(* ===== verification/ExampleProps.v ===== *)
(** * What the example programs guarantee

    On any driver the examples leave nothing locked and do nothing fatal; [newBatch] of event-pipeline cannot report a failure, since its deferred function
    dereferences the batch that [return nil, err] has just cleared. *)

From Stdlib Require Import Floats.SpecFloat.
From S2P Require Import Prelude CudaSys Errors Runtime CudaResult ExecutorApi Context Dispatch Resource Handles Buffer ArgPack HostCb Loader Streams Modules Regions Launch LaunchProps HandleProps Accessors Examples.

(** ** float32 *)

Lemma digits_bounds m : 2 ^ (Zpos (digits2_pos m) - 1) <= Zpos m < 2 ^ Zpos (digits2_pos m).
Proof.
  assert (Hs : forall d, 2 ^ (Zpos (Pos.succ d) - 1) = 2 * 2 ^ (Zpos d - 1) /\ 2 ^ Zpos (Pos.succ d) = 2 * 2 ^ Zpos d).
  { intros d. rewrite Pos2Z.inj_succ. split; [replace (Z.succ (Zpos d) - 1) with (Z.succ (Zpos d - 1)) by lia|]; apply Z.pow_succ_r; lia. }
  induction m as [m IH|m IH|]; cbn [digits2_pos]; [destruct (Hs (digits2_pos m)) as [-> ->]; lia..|now vm_compute].
Qed.

(** A finite float32 has 24 digits, or fewer and the smallest exponent. *)
Lemma finite_cases s m e : valid_binary 24 128 (S754_finite s m e) = true ->
  -149 <= e <= 104 /\ (2 ^ 23 <= Zpos m < 2 ^ 24 \/ (Zpos m < 2 ^ 23 /\ e = -149)).
Proof.
  unfold valid_binary, bounded, canonical_mantissa, fexp, emin. rewrite andb_true_iff. intros [Hc He].
  apply Zeq_bool_eq in Hc. apply Z.leb_le in He. pose proof (digits_bounds m) as [Hl Hu]. set (d := Zpos (digits2_pos m)) in *.
  assert (Hd : d <= 24) by lia. assert (H1 : 2 ^ d <= 2 ^ 24) by (apply Z.pow_le_mono_r; lia). split; [lia|].
  destruct (Z.eq_dec d 24) as [->|]; [left; split; [exact Hl|exact Hu]|]. right. split; [|lia].
  assert (2 ^ d <= 2 ^ 23) by (apply Z.pow_le_mono_r; lia). lia.
Qed.

(** Encoding a float32 in its bits and decoding them gives it back. *)
Lemma bits_roundtrip f : valid_binary 24 128 f = true -> float32_of_bits (bits_of_float32 f) = f.
Proof.
  destruct f as [s|s| |s m e]; intros Hv; [destruct s; reflexivity..|reflexivity|]. apply finite_cases in Hv as [He Hm].
  unfold bits_of_float32. set (w := if Zpos m <? 2 ^ 23 then _ else _).
  assert (Hw : 0 <= w < 255 * 2 ^ 23 /\ w / 2 ^ 23 = (if Zpos m <? 2 ^ 23 then 0 else e + 150) /\ w mod 2 ^ 23 = (if Zpos m <? 2 ^ 23 then Zpos m else Zpos m - 2 ^ 23)).
  { subst w. destruct (Z.ltb_spec (Zpos m) (2 ^ 23)).
    - assert (Hz : 0 <= Zpos m < 2 ^ 23) by lia. rewrite Z.div_small, Z.mod_small by lia. split_and!; [lia|lia|reflexivity..].
    - split; [lia|]. rewrite Z.add_comm, Z.div_add, Z.mod_add, Z.div_small, Z.mod_small by lia. split; [lia|reflexivity]. }
  destruct Hw as (Hw & Hd & Hr). unfold float32_of_bits.
  assert (Hs : (1 <=? Z.land (Z.shiftr ((if s then 2 ^ 31 else 0) + w) 31) 1) = s).
  { rewrite Z.shiftr_div_pow2 by lia. destruct s; [|rewrite Z.div_small by lia; reflexivity].
    replace (2 ^ 31 + w) with (w + 1 * 2 ^ 31) by lia. rewrite Z.div_add, Z.div_small by lia. reflexivity. }
  assert (Hl : Z.land ((if s then 2 ^ 31 else 0) + w) (2 ^ 23 - 1) = w mod 2 ^ 23).
  { change (2 ^ 23 - 1) with (Z.ones 23). rewrite Z.land_ones by lia. destruct s; [|reflexivity].
    replace (2 ^ 31 + w) with (w + 256 * 2 ^ 23) by lia. now rewrite Z.mod_add by lia. }
  assert (He8 : Z.land (Z.shiftr ((if s then 2 ^ 31 else 0) + w) 23) 255 = w / 2 ^ 23).
  { change 255 with (Z.ones 8). rewrite Z.land_ones, Z.shiftr_div_pow2 by lia.
    assert (0 <= w / 2 ^ 23 < 255) by (split; [apply Z.div_pos; lia|apply Z.div_lt_upper_bound; lia]).
    destruct s; [|rewrite Z.add_0_l; now rewrite Z.mod_small by lia].
    replace (2 ^ 31 + w) with (w + 256 * 2 ^ 23) by lia. rewrite Z.div_add by lia. change 256 with (1 * 2 ^ 8). rewrite Z.mod_add by lia. now rewrite Z.mod_small by lia. }
  rewrite Hs, Hl, He8, Hd, Hr. destruct (Z.ltb_spec (Zpos m) (2 ^ 23)) as [Hlt|Hge].
  - destruct Hm as [Hm|[_ ->]]; [lia|reflexivity].
  - replace (e + 150 =? 255) with false by (symmetry; apply Z.eqb_neq; lia). replace (e + 150 =? 0) with false by (symmetry; apply Z.eqb_neq; lia).
    replace (Zpos m - 2 ^ 23 + 2 ^ 23) with (Zpos m) by lia. f_equal. lia.
Qed.

(** ** Programs on any driver *)

Section Settling.
Context `{Foreign}.

(** [E] with the objects [X] closed. *)
Definition closing (X : gset loc) (E : Env) : Env := mkEnv (env_locks_r E) (env_locks_w E) (env_thread E) (X ∪ env_closed E).

(** [settling Q m]: from any state [m] makes only driver calls that satisfy [Q], is never fatal, and when it returns or panics the locks and the thread are as they
    were and objects have at most been closed. *)
Definition settling {A} (Q : call -> Prop) (m : M A) : Prop :=
  forall s, let '(o, s') := m s in
    calls (fun _ => Q) s s' /\ o <> Fatal /\ (returns o -> exists X, st_env s' = closing X (st_env s)).

Variable Q : call -> Prop.

Lemma closing_empty E : closing ∅ E = E.
Proof. destruct E. unfold closing. cbn. now rewrite (left_id_L ∅ (∪)). Qed.

Lemma closing_union X Y E : closing X (closing Y E) = closing (X ∪ Y) E.
Proof. unfold closing. cbn. now rewrite (assoc_L (∪)). Qed.

Lemma settling_tidy {A} (m : M A) : (forall E, tidy (fun _ => Q) E m) -> settling Q m.
Proof.
  intros Hm s. specialize (Hm (st_env s) s eq_refl). destruct (m s) as [o s']. destruct Hm as (Hc & Hf & He). split_and!; [done|done|].
  intros Ho. exists ∅. rewrite closing_empty. now apply He.
Qed.

Lemma settling_close l m : (forall E, tidy_close (fun _ => Q) E l m) -> settling Q m.
Proof.
  intros Hm s. specialize (Hm (st_env s) s eq_refl). destruct (m s) as [o s']. destruct Hm as (Hc & Hf & He). split_and!; [done|done|].
  destruct o as [[e|]|v| |]; try done; intros _.
  - exists ∅. now rewrite closing_empty.
  - exists {[l]}. rewrite He. reflexivity.
  - exists ∅. now rewrite closing_empty.
Qed.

THE TASK: Each line of the data must be copied exactly as it appears.

ANSWER FOR THIS EXERCISE:
(* ===== verification/ExampleProps.v ===== *)
(** * What the example programs guarantee

    On any driver the examples leave nothing locked and do nothing fatal; [newBatch] of event-pipeline cannot report a failure, since its deferred function
    dereferences the batch that [return nil, err] has just cleared. *)

From Stdlib Require Import Floats.SpecFloat.
From S2P Require Import Prelude CudaSys Errors Runtime CudaResult ExecutorApi Context Dispatch Resource Handles Buffer ArgPack HostCb Loader Streams Modules Regions Launch LaunchProps HandleProps Accessors Examples.

(** ** float32 *)

Lemma digits_bounds m : 2 ^ (Zpos (digits2_pos m) - 1) <= Zpos m < 2 ^ Zpos (digits2_pos m).
Proof.
  assert (Hs : forall d, 2 ^ (Zpos (Pos.succ d) - 1) = 2 * 2 ^ (Zpos d - 1) /\ 2 ^ Zpos (Pos.succ d) = 2 * 2 ^ Zpos d).
  { intros d. rewrite Pos2Z.inj_succ. split; [replace (Z.succ (Zpos d) - 1) with (Z.succ (Zpos d - 1)) by lia|]; apply Z.pow_succ_r; lia. }
  induction m as [m IH|m IH|]; cbn [digits2_pos]; [destruct (Hs (digits2_pos m)) as [-> ->]; lia..|now vm_compute].
Qed.

(** A finite float32 has 24 digits, or fewer and the smallest exponent. *)
Lemma finite_cases s m e : valid_binary 24 128 (S754_finite s m e) = true ->
  -149 <= e <= 104 /\ (2 ^ 23 <= Zpos m < 2 ^ 24 \/ (Zpos m < 2 ^ 23 /\ e = -149)).
Proof.
  unfold valid_binary, bounded, canonical_mantissa, fexp, emin. rewrite andb_true_iff. intros [Hc He].
  apply Zeq_bool_eq in Hc. apply Z.leb_le in He. pose proof (digits_bounds m) as [Hl Hu]. set (d := Zpos (digits2_pos m)) in *.
  assert (Hd : d <= 24) by lia. assert (H1 : 2 ^ d <= 2 ^ 24) by (apply Z.pow_le_mono_r; lia). split; [lia|].
  destruct (Z.eq_dec d 24) as [->|]; [left; split; [exact Hl|exact Hu]|]. right. split; [|lia].
  assert (2 ^ d <= 2 ^ 23) by (apply Z.pow_le_mono_r; lia). lia.
Qed.

(** Encoding a float32 in its bits and decoding them gives it back. *)
Lemma bits_roundtrip f : valid_binary 24 128 f = true -> float32_of_bits (bits_of_float32 f) = f.
Proof.
  destruct f as [s|s| |s m e]; intros Hv; [destruct s; reflexivity..|reflexivity|]. apply finite_cases in Hv as [He Hm].
  unfold bits_of_float32. set (w := if Zpos m <? 2 ^ 23 then _ else _).
  assert (Hw : 0 <= w < 255 * 2 ^ 23 /\ w / 2 ^ 23 = (if Zpos m <? 2 ^ 23 then 0 else e + 150) /\ w mod 2 ^ 23 = (if Zpos m <? 2 ^ 23 then Zpos m else Zpos m - 2 ^ 23)).
  { subst w. destruct (Z.ltb_spec (Zpos m) (2 ^ 23)).
    - assert (Hz : 0 <= Zpos m < 2 ^ 23) by lia. rewrite Z.div_small, Z.mod_small by lia. split_and!; [lia|lia|reflexivity..].
    - split; [lia|]. rewrite Z.add_comm, Z.div_add, Z.mod_add, Z.div_small, Z.mod_small by lia. split; [lia|reflexivity]. }
  destruct Hw as (Hw & Hd & Hr). unfold float32_of_bits.
  assert (Hs : (1 <=? Z.land (Z.shiftr ((if s then 2 ^ 31 else 0) + w) 31) 1) = s).
  { rewrite Z.shiftr_div_pow2 by lia. destruct s; [|rewrite Z.div_small by lia; reflexivity].
    replace (2 ^ 31 + w) with (w + 1 * 2 ^ 31) by lia. rewrite Z.div_add, Z.div_small by lia. reflexivity. }
  assert (Hl : Z.land ((if s then 2 ^ 31 else 0) + w) (2 ^ 23 - 1) = w mod 2 ^ 23).
  { change (2 ^ 23 - 1) with (Z.ones 23). rewrite Z.land_ones by lia. destruct s; [|reflexivity].
    replace (2 ^ 31 + w) with (w + 256 * 2 ^ 23) by lia. now rewrite Z.mod_add by lia. }
  assert (He8 : Z.land (Z.shiftr ((if s then 2 ^ 31 else 0) + w) 23) 255 = w / 2 ^ 23).
  { change 255 with (Z.ones 8). rewrite Z.land_ones, Z.shiftr_div_pow2 by lia.
    assert (0 <= w / 2 ^ 23 < 255) by (split; [apply Z.div_pos; lia|apply Z.div_lt_upper_bound; lia]).
    destruct s; [|rewrite Z.add_0_l; now rewrite Z.mod_small by lia].
    replace (2 ^ 31 + w) with (w + 256 * 2 ^ 23) by lia. rewrite Z.div_add by lia. change 256 with (1 * 2 ^ 8). rewrite Z.mod_add by lia. now rewrite Z.mod_small by lia. }
  rewrite Hs, Hl, He8, Hd, Hr. destruct (Z.ltb_spec (Zpos m) (2 ^ 23)) as [Hlt|Hge].
  - destruct Hm as [Hm|[_ ->]]; [lia|reflexivity].
  - replace (e + 150 =? 255) with false by (symmetry; apply Z.eqb_neq; lia). replace (e + 150 =? 0) with false by (symmetry; apply Z.eqb_neq; lia).
    replace (Zpos m - 2 ^ 23 + 2 ^ 23) with (Zpos m) by lia. f_equal. lia.
Qed.

(** ** Programs on any driver *)

Section Settling.
Context `{Foreign}.

(** [E] with the objects [X] closed. *)
Definition closing (X : gset loc) (E : Env) : Env := mkEnv (env_locks_r E) (env_locks_w E) (env_thread E) (X ∪ env_closed E).

(** [settling Q m]: from any state [m] makes only driver calls that satisfy [Q], is never fatal, and when it returns or panics the locks and the thread are as they
    were and objects have at most been closed. *)
Definition settling {A} (Q : call -> Prop) (m : M A) : Prop :=
  forall s, let '(o, s') := m s in
    calls (fun _ => Q) s s' /\ o <> Fatal /\ (returns o -> exists X, st_env s' = closing X (st_env s)).

Variable Q : call -> Prop.

Lemma closing_empty E : closing ∅ E = E.
Proof. destruct E. unfold closing. cbn. now rewrite (left_id_L ∅ (∪)). Qed.

Lemma closing_union X Y E : closing X (closing Y E) = closing (X ∪ Y) E.
Proof. unfold closing. cbn. now rewrite (assoc_L (∪)). Qed.

Lemma settling_tidy {A} (m : M A) : (forall E, tidy (fun _ => Q) E m) -> settling Q m.
Proof.
  intros Hm s. specialize (Hm (st_env s) s eq_refl). destruct (m s) as [o s']. destruct Hm as (Hc & Hf & He). split_and!; [done|done|].
  intros Ho. exists ∅. rewrite closing_empty. now apply He.
Qed.

Lemma settling_close l m : (forall E, tidy_close (fun _ => Q) E l m) -> settling Q m.
Proof.
  intros Hm s. specialize (Hm (st_env s) s eq_refl). destruct (m s) as [o s']. destruct Hm as (Hc & Hf & He). split_and!; [done|done|].
  destruct o as [[e|]|v| |]; try done; intros _.
  - exists ∅. now rewrite closing_empty.
  - exists {[l]}. rewrite He. reflexivity.
  - exists ∅. now rewrite closing_empty.
Qed.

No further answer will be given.